--- Supplied material Enclosed Below ---

(* ===== verification/DockerRemoval.v ===== *)
(** Removing what another assignment left in Docker: RemoveAssignment and
    AssignmentRemaining (internal/agent/docker/assignment_cleanup.go), and the
    three operations of the orphan sweep (internal/agent/docker/client.go). *)
From Stdlib Require Import ZArith.
From stdpp Require Import prelude gmap strings.
From S2P Require Import Prelude.
From S2P Require Import ProjectTypes.
From S2P Require Import Strconv.
From S2P Require Import Failures.
From S2P Require Import Tracker.
From S2P Require Import Engine.
From S2P Require Import Actions.
From S2P Require Import DockerOwnership.
From S2P Require Import DockerRuntime.
Import GoTime GoInt GoString.
Open Scope nat_scope.

Set Default Proof Using "Type".

(** ** One assignment *)

(** A container of the lifetime, of another generation. *)
Definition lifetimeHasContainers (a : Assignment) : act (reply bool) :=
  if as_AllGenerations a then Return (Got false)
  else
    dock (ContainerList (containerOwnershipFilters (lifetime_identity a))) ≫= λ r,
    Return (match (r : reply (list ContainerEntry)) with
            | Bad e => Bad (wrap ("list containers of lifetime " ++ as_UID a ++ ": ")%string e)
            | Got containers =>
                Got (existsb (λ c, negb (bool_decide
                       (lbl (ce_Labels c) labelGeneration = generationLabel (as_Generation a)))) containers)
            end).

Definition lifetime_network_matches (a : Assignment) (ls : labels) : bool :=
  bool_decide (lbl ls labelProject = as_Project a) && bool_decide (lbl ls labelUID = as_UID a) &&
  (bool_decide (lbl ls labelNamespace = EmptyString) || bool_decide (lbl ls labelNamespace = as_Namespace a)).
Definition lifetimeNetwork (a : Assignment) : act (reply (option NetworkJSON)) :=
  let name := NetworkName (as_Project a) in
  dock (NetworkInspect name) ≫= λ r,
  Return (match (r : reply NetworkJSON) with
          | Bad e => if isNotFound e then Got None else Bad (wrap ("inspect network " ++ Quote name ++ ": ")%string e)
          | Got net =>
              if negb (lifetime_network_matches a (nj_Labels net)) then Got None
              else if decide (nj_Name net = EmptyString) then
                Got (Some {| nj_ID := nj_ID net; nj_Name := name; nj_Labels := nj_Labels net |})
              else Got (Some net)
          end).

Definition lifetimeVolumes (a : Assignment) : act (reply (list VolumeJSON)) :=
  dock (VolumeList (resourceOwnershipFilters (lifetime_identity a))) ≫= λ r,
  Return (match (r : reply (list VolumeJSON)) with
          | Bad e => Bad (wrap ("list volumes of lifetime " ++ as_UID a ++ ": ")%string e)
          | Got vols => Got vols
          end).

Definition remove_listed_volume (v : VolumeJSON) : act (list failure) :=
  dock (VolumeRemove (vj_Name v)) ≫= λ r,
  Return (failed (wrapped ("remove volume " ++ vj_Name v ++ ": ")%string (real_error r))).

(** The network and the volumes, once no other generation has containers here. *)
Definition remove_shared (a : Assignment) : act (list failure) :=
  lifetimeNetwork a ≫= λ net,
  (match net with
   | Bad e => Return [e]
   | Got None => Return []
   | Got (Some net) =>
       dock (NetworkRemove (nj_ID net)) ≫= λ r,
       Return (failed (wrapped ("remove network " ++ Quote (nj_Name net) ++ ": ")%string (real_error r)))
   end) ≫= λ errs1,
  lifetimeVolumes a ≫= λ vols,
  match vols with
  | Bad e => Return (errs1 ++ [e])
  | Got vols => collect_each vols remove_listed_volume ≫= λ errs2, Return (errs1 ++ errs2)
  end.

Definition DockerRemoveAssignment (a : Assignment) : act (option failure) :=
  let what := ("remove assignment " ++ Assignment_String a ++ ": ")%string in
  if decide (as_UID a = EmptyString) then Return (Some (Text (what ++ "no UID to match resources by")%string))
  else
    dock (ContainerList (assignmentContainerFilters a)) ≫= λ r,
    match (r : reply (list ContainerEntry)) with
    | Bad e => Return (Some (wrap ("list containers of " ++ Assignment_String a ++ ": ")%string e))
    | Got containers =>
        collect_each containers stop_and_remove ≫= λ errs,
        match errors_Join errs with
        | Some e => Return (Some (wrap what e))
        | None =>
            lifetimeHasContainers a ≫= λ others,
            match others with
            | Bad e => Return (Some (wrap what e))
            | Got true => Return None
            | Got false => remove_shared a ≫= λ errs, Return (wrapped what (errors_Join errs))
            end
        end
    end.

Definition DockerAssignmentRemaining (a : Assignment) : act (reply (list string)) :=
  if decide (as_UID a = EmptyString) then
    Return (Bad (Text ("inspect assignment " ++ Assignment_String a ++ ": no UID to match resources by")%string))
  else
    dock (ContainerList (assignmentContainerFilters a)) ≫= λ r,
    match (r : reply (list ContainerEntry)) with
    | Bad e => Return (Bad (wrap ("list containers of " ++ Assignment_String a ++ ": ")%string e))
    | Got containers =>
        let remaining := (λ c, "container " ++ firstName (ce_Names c))%string <$> containers in
        lifetimeHasContainers a ≫= λ others,
        match others with
        | Bad e => Return (Bad e)
        | Got true => Return (Got remaining)
        | Got false =>
            lifetimeNetwork a ≫= λ net,
            match net with
            | Bad e => Return (Bad e)
            | Got net =>
                lifetimeVolumes a ≫= λ vols,
                Return (match vols with
                        | Bad e => Bad e
                        | Got vols =>
                            Got (remaining ++ option_list ((λ n, "network " ++ nj_Name n)%string <$> net) ++
                                 ((λ v, "volume " ++ vj_Name v)%string <$> vols))
                        end)
            end
        end
    end.

(** ** Orphans *)

Definition entry_identity (c : ContainerEntry) : ProjectIdentity :=
  {| pi_Namespace := lbl (ce_Labels c) labelNamespace; pi_Name := lbl (ce_Labels c) labelProject;
     pi_UID := lbl (ce_Labels c) labelUID |}.
(** All three ownership labels are there. *)
Definition complete_labels (c : ContainerEntry) : bool :=
  negb (bool_decide (pi_Namespace (entry_identity c) = EmptyString) ||
        bool_decide (pi_Name (entry_identity c) = EmptyString) ||
        bool_decide (lbl (ce_Labels c) labelService = EmptyString)).
(** Each identity once, in the order of the listing. *)
Fixpoint identities (seen : list ProjectIdentity) (containers : list ContainerEntry) : list ProjectIdentity :=
  match containers with
  | [] => []
  | c :: rest =>
      let id := entry_identity c in
      if negb (complete_labels c) || bool_decide (id ∈ seen) then identities seen rest
      else id :: identities (id :: seen) rest
  end.
Definition DockerListLocalProjects : act (reply (list ProjectIdentity)) :=
  dock (ContainerList [labelProject; labelNamespace; labelService]) ≫= λ r,
  Return (match (r : reply (list ContainerEntry)) with
          | Bad e => Bad (wrap "list containers: " e)
          | Got containers => Got (identities [] containers)
          end).

Definition DockerStopOrphanProject (id : ProjectIdentity) : act (option failure) :=
  dock (ContainerList (containerOwnershipFilters id)) ≫= λ r,
  match (r : reply (list ContainerEntry)) with
  | Bad e => Return (Some (wrap "list orphan containers: " e))
  | Got containers =>
      collect_each containers (λ c,
        if bool_decide (ce_State c = "running"%string) || bool_decide (ce_State c = "restarting"%string) then
          dock (ContainerStop (ce_ID c) (Some stopTimeoutSeconds)) ≫= λ r,
          Return (failed (wrapped ("stop container " ++ shortID (ce_ID c) ++ ": ")%string (real_error r)))
        else Return []) ≫= λ errs,
      Return (wrapped ("stop orphan project " ++ ProjectIdentity_String id ++ ": ")%string (errors_Join errs))
  end.

Definition DockerRemoveOrphanProject (id : ProjectIdentity) : act (option failure) :=
  dock (ContainerList (containerOwnershipFilters id)) ≫= λ r,
  match (r : reply (list ContainerEntry)) with
  | Bad e => Return (Some (wrap "list orphan containers: " e))
  | Got containers =>
      collect_each containers (λ c,
        dock (ContainerRemove (ce_ID c) true) ≫= λ r,
        Return (failed (wrapped ("remove container " ++ shortID (ce_ID c) ++ ": ")%string (real_error r)))) ≫= λ errs1,
      removeOwnedNetwork id ≫= λ err2,
      dock (VolumeList (resourceOwnershipFilters id)) ≫= λ r,
      (match (r : reply (list VolumeJSON)) with
       | Bad e => Return [wrap "list orphan volumes: " e]
       | Got vols => collect_each vols remove_listed_volume
       end) ≫= λ errs3,
      Return (wrapped ("remove orphan project " ++ ProjectIdentity_String id ++ ": ")%string
                (errors_Join (errs1 ++ failed err2 ++ errs3)))
  end.

(** ** What a removal does *)

(** What Docker documents of a label filter [k=v], for the containers a listing shows. *)
Definition shown_by (filters : list string) (ls : labels) : Prop :=
  ∀ k v, Contains k "=" = false → label_is k v ∈ filters → lbl ls k = v.

Definition of_identity (id : ProjectIdentity) (ls : labels) : Prop :=
  lbl ls labelProject = pi_Name id ∧ lbl ls labelNamespace = pi_Namespace id ∧
  (pi_UID id ≠ EmptyString → lbl ls labelUID = pi_UID id).
Definition of_assignment (a : Assignment) (ls : labels) : Prop :=
  of_identity (lifetime_identity a) ls ∧
  (as_AllGenerations a = false → lbl ls labelGeneration = generationLabel (as_Generation a)).

Lemma shown_by_identity id ls : shown_by (containerOwnershipFilters id) ls → of_identity id ls.
Proof.
  intros H. split_and!; [apply H; [done|]..|intros Hu; apply H; [done|]]; unfold containerOwnershipFilters;
    [set_solver..|rewrite decide_False by done; set_solver].
Qed.
Lemma shown_by_assignment a ls : shown_by (assignmentContainerFilters a) ls → of_assignment a ls.
Proof.
  unfold assignmentContainerFilters. intros H. split.
  - apply shown_by_identity. intros k v Hp Hk. apply H; [done|]. apply elem_of_app. by left.
  - intros Ha. apply H; [done|]. rewrite Ha. set_solver.
Qed.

--- End of Enclosed Supplied material ---

Work to complete: Begin with the first line of the records and finish with the line containing "From S2P Require Import ProjectTypes.". Reproduce those lines exactly, both ends included, and nothing else.

Your response:
(* ===== verification/DockerRemoval.v ===== *)
(** Removing what another assignment left in Docker: RemoveAssignment and
    AssignmentRemaining (internal/agent/docker/assignment_cleanup.go), and the
    three operations of the orphan sweep (internal/agent/docker/client.go). *)
From Stdlib Require Import ZArith.
From stdpp Require Import prelude gmap strings.
From S2P Require Import Prelude.
From S2P Require Import ProjectTypes.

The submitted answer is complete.